Depletion of host CCR7+ Dendritic Cells Prevented Donor T cell Tissue Tropism in Anti-CD3-Conditioned Recipients

摘要

We reported previously that anti-CD3 mAb treatment before HCT prevented graft versus host disease (GVHD) and preserved graft-versus-leukemia (GVL) effects in mice. These effects were associated with down-regulated donor T cell expression of tissue-specific homing and chemokine receptors, marked reduction of donor T cell migration into GVHD target tissues, and deletion of CD103⁺ dendritic cells (DCs) in mesenteric lymph nodes (MLN). MLN CD103⁺ DCs and peripheral lymph node (PLN) DCs include CCR7⁺ and CCR7⁻ subsets, but the role of these DC subsets in regulating donor T cell expression of homing and chemokine receptors remain unclear.
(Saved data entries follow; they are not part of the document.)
(* ===== verification/Crypto.v ===== *)
(** * Cryptographic primitives

    The RustCrypto, dalek, [bs58] and [hex] operations the relay calls, as the
    parameters of the class [Crypto], and what their documentation promises as
    [CryptoLaws].  Security notions (unforgeability, collision resistance) are
    not laws: where a theorem depends on one it names the forgery or the
    collision as an alternative. *)

From S2P Require Import Prelude.

Class Crypto := {
  (** [<Hmac<Sha256> as Mac>::new_from_slice(key)], [update], [finalize]. *)
  hmac_sha256 : list byte -> list byte -> option (list byte);
  (** [Sha256::digest]. *)
  sha256 : list byte -> list byte;
  (** [Aes256Gcm::new_from_slice(key)] with [encrypt] and [decrypt]. *)
  aes_encrypt : list byte -> list byte -> list byte -> option (list byte);
  aes_decrypt : list byte -> list byte -> list byte -> option (list byte);
  (** ed25519_dalek: a [SigningKey] is its seed. *)
  EdKey : Type;
  EdSig : Type;
  ed_public : list byte -> list byte;
  ed_sign : list byte -> list byte -> list byte;
  ed_from_bytes : list byte -> option EdKey;
  ed_sig_from_slice : list byte -> option EdSig;
  ed_verify : EdKey -> list byte -> EdSig -> bool;
  (** p256: [from_sec1_bytes], [to_encoded_point(true)], ECDSA. *)
  P256Key : Type;
  P256Sig : Type;
  p256_from_sec1 : list byte -> option P256Key;
  p256_to_sec1 : P256Key -> list byte;
  p256_sig_from_slice : list byte -> option P256Sig;
  p256_verify_prehash : P256Key -> list byte -> P256Sig -> bool;
  (** [bs58] and [hex]. *)
  bs58_decode : string -> option (list byte);
  bs58_encode : list byte -> string;
  hex_decode : string -> option (list byte)
}.

Class CryptoLaws `{Crypto} : Prop := {
  (** HMAC takes a key of any length; SHA-256 digests have 32 bytes. *)
  hmac_some : forall k d, exists t, hmac_sha256 k d = Some t /\ blen t = 32;
  sha256_len : forall d, blen (sha256 d) = 32;
  (** AES-256-GCM: 96-bit nonces, a tag of 16 bytes, decryption inverts. *)
  aes_encrypt_some : forall k n p, blen k = 32 -> blen n = 12 -> blen p <= 65536 ->
    is_Some (aes_encrypt k n p);
  aes_encrypt_len : forall k n p c, aes_encrypt k n p = Some c -> blen c = blen p + 16;
  aes_decrypt_encrypt : forall k n p c,
    aes_encrypt k n p = Some c -> aes_decrypt k n c = Some p;
  (** Ed25519: keys of 32 bytes, signatures of 64, and the correctness of the
      scheme. *)
  ed_public_len : forall s, blen (ed_public s) = 32;
  ed_sign_len : forall s m, blen (ed_sign s m) = 64;
  ed_correct : forall s m, blen s = 32 -> exists k g,
    ed_from_bytes (ed_public s) = Some k /\ ed_sig_from_slice (ed_sign s m) = Some g /\
    ed_verify k m g = true;
  (** SEC1: a compressed point has 33 bytes and a sign byte. *)
  p256_sec1 : forall k, p256_from_sec1 (p256_to_sec1 k) = Some k;
  p256_sec1_len : forall k, exists b t, p256_to_sec1 k = b :: t /\ blen t = 32 /\
    (b = x02 \/ b = x03);
  bs58_decode_encode : forall b, bs58_decode (bs58_encode b) = Some b
}.

#[export] Hint Resolve sha256_len ed_public_len ed_sign_len : relay.
(* ===== verification/CryptoToy.v ===== *)
(** * Concrete primitives

    Small executable functions that satisfy [CryptoLaws], to evaluate theorems
    and scenarios on concrete inputs.  They have the shapes of the real
    primitives (lengths, correctness of the schemes) and none of their security. *)

From S2P Require Import Prelude Crypto.

Module Toy.

(** 32 bytes of a polynomial checksum. *)
Definition checksum (l : list byte) : Z :=
  fold_left (fun h b => (h * 1000003 + bz b + 1) mod 2 ^ 256) l 7.

Fixpoint be_bytes (n : nat) (z : Z) (acc : list byte) : list byte :=
  match n with
  | O => acc
  | S n' => be_bytes n' (z / 256) (zb z :: acc)
  end.

Definition digest (l : list byte) : list byte := be_bytes 32 (checksum l) [].

Definition zeros (n : nat) : list byte := repeat x00 n.

(** Hexadecimal. *)
Definition hex_char (z : Z) : ascii := if z <? 10 then zc (48 + z) else zc (87 + z).
Definition hex_value (c : ascii) : option Z :=
  let z := cz c in
  if (48 <=? z) && (z <=? 57) then Some (z - 48)
  else if (97 <=? z) && (z <=? 102) then Some (z - 87)
  else if (65 <=? z) && (z <=? 70) then Some (z - 55)
  else None.

Fixpoint hex_of (l : list byte) : string :=
  match l with
  | [] => ""
  | b :: l' => String (hex_char (bz b / 16)) (String (hex_char (bz b mod 16)) (hex_of l'))
  end.

Fixpoint of_hex (s : string) : option (list byte) :=
  match s with
  | EmptyString => Some []
  | String c (String d s') =>
      match hex_value c, hex_value d, of_hex s' with
      | Some x, Some y, Some l => Some (zb (16 * x + y) :: l)
      | _, _, _ => None
      end
  | _ => None
  end.

#[export] Instance toy : Crypto := {|
  hmac_sha256 k d := Some (digest (k ++ xff :: d));
  sha256 d := digest d;
  aes_encrypt k n p := Some (p ++ zeros 16);
  aes_decrypt k n c := if (length c <? 16)%nat then None else Some (take (length c - 16) c);
  EdKey := list byte;
  EdSig := list byte;
  ed_public s := digest s;
  ed_sign s m := digest s ++ digest (digest s ++ m);
  ed_from_bytes b := Some b;
  ed_sig_from_slice b := Some b;
  ed_verify k m g := bool_decide (g = k ++ digest (k ++ m));
  P256Key := byte;
  P256Sig := list byte;
  p256_from_sec1 b :=
    match b with
    | _ :: k :: z => if bool_decide (z = zeros 31) then Some k else None
    | _ => None
    end;
  p256_to_sec1 k := x02 :: k :: zeros 31;
  p256_sig_from_slice b := Some b;
  p256_verify_prehash k d g := bool_decide (g = k :: zeros 31 ++ d);
  bs58_decode := of_hex;
  bs58_encode := hex_of;
  hex_decode := of_hex
|}.

(** The holder's side of a P-256 signature. *)
Definition p256_sign (k : byte) (m : list byte) : list byte := k :: zeros 31 ++ digest m.

Lemma be_bytes_len n z acc : length (be_bytes n z acc) = (n + length acc)%nat.
Proof. revert z acc. induction n as [|n IH]; intros z acc; cbn [be_bytes]; [done|]. rewrite IH. simpl. lia. Qed.

Lemma digest_len l : blen (digest l) = 32.
Proof. unfold blen, digest. by rewrite be_bytes_len. Qed.

Lemma of_hex_of l : of_hex (hex_of l) = Some l.
Proof.
  assert (Hd : forall z, 0 <= z < 16 -> hex_value (hex_char z) = Some z).
  { intros z Hz. unfold hex_value, hex_char. destruct (z <? 10) eqn:E; bool_hyp;
      rewrite !cz_zc by lia; repeat case_if; bool_hyp; try (f_equal; lia);
      exfalso; repeat match goal with H : _ && _ = false |- _ =>
        apply andb_false_iff in H as [?|?] end; bool_hyp; lia. }
  induction l as [|b l IH]; [done|]. simpl hex_of. cbn [of_hex].
  pose proof (bz_range b). rewrite !Hd, IH by (split; Z.div_mod_to_equations; lia).
  rewrite <- Z.div_mod by lia. by rewrite zb_bz.
Qed.

#[export] Instance toy_laws : CryptoLaws.
Proof.
  constructor; cbn [hmac_sha256 sha256 aes_encrypt aes_decrypt EdKey EdSig ed_public ed_sign
    ed_from_bytes ed_sig_from_slice ed_verify P256Key P256Sig p256_from_sec1 p256_to_sec1
    p256_sig_from_slice p256_verify_prehash bs58_decode bs58_encode toy].
  - intros. eexists. split; [done|apply digest_len].
  - apply digest_len.
  - done.
  - intros k n p c [= <-]. by rewrite blen_app.
  - intros k n p c [= <-]. rewrite length_app. simpl. destruct (Nat.ltb_spec (length p + 16) 16); [lia|].
    replace (length p + 16 - 16)%nat with (length p) by lia. by rewrite take_app_length.
  - apply digest_len.
  - intros. by rewrite blen_app, !digest_len.
  - intros s m _. eexists _, _. split; [done|]. split; [done|]. by apply bool_decide_eq_true.
  - done.
  - intros k. exists x02, (k :: zeros 31). auto.
  - apply of_hex_of.
Qed.

End Toy.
Here, we show that recipient CCR7⁺ but not CCR7⁻ DCs in MLN induced donor T cell expression of gut-specific homing and chemokine receptors in a retinoid acid (RA)-dependent manner. CCR7 regulated activated DC migration from tissue to draining lymph node, but was not required for the ability of DCs to induce donor T cell expression of tissue-specific homing and chemokine receptors. Finally, anti-CD3 treatment depleted CCR7⁺ but not CCR7⁻ DCs by inducing sequential expansion and apoptosis of CCR7⁺ DCs in MLN and PLN. Apoptosis of CCR7⁺ DCs was associated with DC up-regulation of Fas expression and NK cell but not T, B or dendritic cell upregulation of FasL expression in the lymph nodes. These results suggest that depletion of CCR7⁺ host-type DCs with subsequent inhibition of donor T cell migration into GVHD target tissues can be an effective approach in prevention of acute GVHD and preservation of GVL effects (244).